◆ Work to complete: The records below must be transcribed precisely and in full.

◆ Working data:
(** X10: [saveConfig] touches two paths only, the configured one and its
    ".tmp" sibling: every other file is as before, however the call ends,
    and the call appends exactly one entry to the log. *)
Theorem saveConfig_frame s p other :
  other ≠ configPath (this s) →
  other ≠ configPath (this s) +:+ ".tmp" →
  let s' := (saveConfig p s).1 in
  files (env s') !! other = files (env s) !! other ∧
  ∃ entry, logged (env s') = logged (env s) ++ [entry].
Proof.
  intros Hpath Htmp s'. unfold s'. rewrite saveConfig_run, persist_run.
  cbv zeta. cbn [this env files logged config configPath].
  destruct (fs_fault (files (env s)) _) as [f|];
    cbn [fst this env files logged].
  { split; [|by eauto]. destruct (fail_partial f); [|done].
    by rewrite lookup_insert_ne. }
  destruct (fs_fault _ (Rename _ _)) as [f|]; cbn [fst this env files logged].
  { split; [|by eauto]. by rewrite lookup_insert_ne. }
  split; [|by eauto].
  by rewrite lookup_insert_ne, lookup_delete_ne, lookup_insert_ne.
Qed.

(** X11: a failed save cleans nothing up.  When the rename fails, the
    temporary file stays, holding the new serialised document; when the
    write fails, the temporary file holds what the write left of it. *)
Theorem saveConfig_leaves_temp s p f :
  let path := configPath (this s) in
  let tmp := path +:+ ".tmp" in
  let content := JSON_stringify (p ∪ config (this s)) in
  let s' := (saveConfig p s).1 in
  (fs_fault (files (env s)) (WriteFile tmp content) = None →
   fs_fault (<[ tmp := content ]> (files (env s))) (Rename tmp path) = Some f →
   files (env s') !! tmp = Some content) ∧
  (fs_fault (files (env s)) (WriteFile tmp content) = Some f →
   files (env s') !! tmp =
     match fail_partial f with
     | Some part => Some part
     | None => files (env s) !! tmp
     end).
Proof.
  intros path tmp content s'. unfold s'. rewrite saveConfig_run, persist_run.
  cbv zeta. cbn [this env files logged config configPath].
  fold path tmp content. split.
  - intros -> ->. cbn [fst this env files]. apply lookup_insert_eq.
  - intros ->. cbn [fst this env files].
    destruct (fail_partial f); [apply lookup_insert_eq|done].
Qed.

◆ Answer for the task:
(** X10: [saveConfig] touches two paths only, the configured one and its
    ".tmp" sibling: every other file is as before, however the call ends,
    and the call appends exactly one entry to the log. *)
Theorem saveConfig_frame s p other :
  other ≠ configPath (this s) →
  other ≠ configPath (this s) +:+ ".tmp" →
  let s' := (saveConfig p s).1 in
  files (env s') !! other = files (env s) !! other ∧
  ∃ entry, logged (env s') = logged (env s) ++ [entry].
Proof.
  intros Hpath Htmp s'. unfold s'. rewrite saveConfig_run, persist_run.
  cbv zeta. cbn [this env files logged config configPath].
  destruct (fs_fault (files (env s)) _) as [f|];
    cbn [fst this env files logged].
  { split; [|by eauto]. destruct (fail_partial f); [|done].
    by rewrite lookup_insert_ne. }
  destruct (fs_fault _ (Rename _ _)) as [f|]; cbn [fst this env files logged].
  { split; [|by eauto]. by rewrite lookup_insert_ne. }
  split; [|by eauto].
  by rewrite lookup_insert_ne, lookup_delete_ne, lookup_insert_ne.
Qed.

(** X11: a failed save cleans nothing up.  When the rename fails, the
    temporary file stays, holding the new serialised document; when the
    write fails, the temporary file holds what the write left of it. *)
Theorem saveConfig_leaves_temp s p f :
  let path := configPath (this s) in
  let tmp := path +:+ ".tmp" in
  let content := JSON_stringify (p ∪ config (this s)) in
  let s' := (saveConfig p s).1 in
  (fs_fault (files (env s)) (WriteFile tmp content) = None →
   fs_fault (<[ tmp := content ]> (files (env s))) (Rename tmp path) = Some f →
   files (env s') !! tmp = Some content) ∧
  (fs_fault (files (env s)) (WriteFile tmp content) = Some f →
   files (env s') !! tmp =
     match fail_partial f with
     | Some part => Some part
     | None => files (env s) !! tmp
     end).
Proof.
  intros path tmp content s'. unfold s'. rewrite saveConfig_run, persist_run.
  cbv zeta. cbn [this env files logged config configPath].
  fold path tmp content. split.
  - intros -> ->. cbn [fst this env files]. apply lookup_insert_eq.
  - intros ->. cbn [fst this env files].
    destruct (fail_partial f); [apply lookup_insert_eq|done].
Qed.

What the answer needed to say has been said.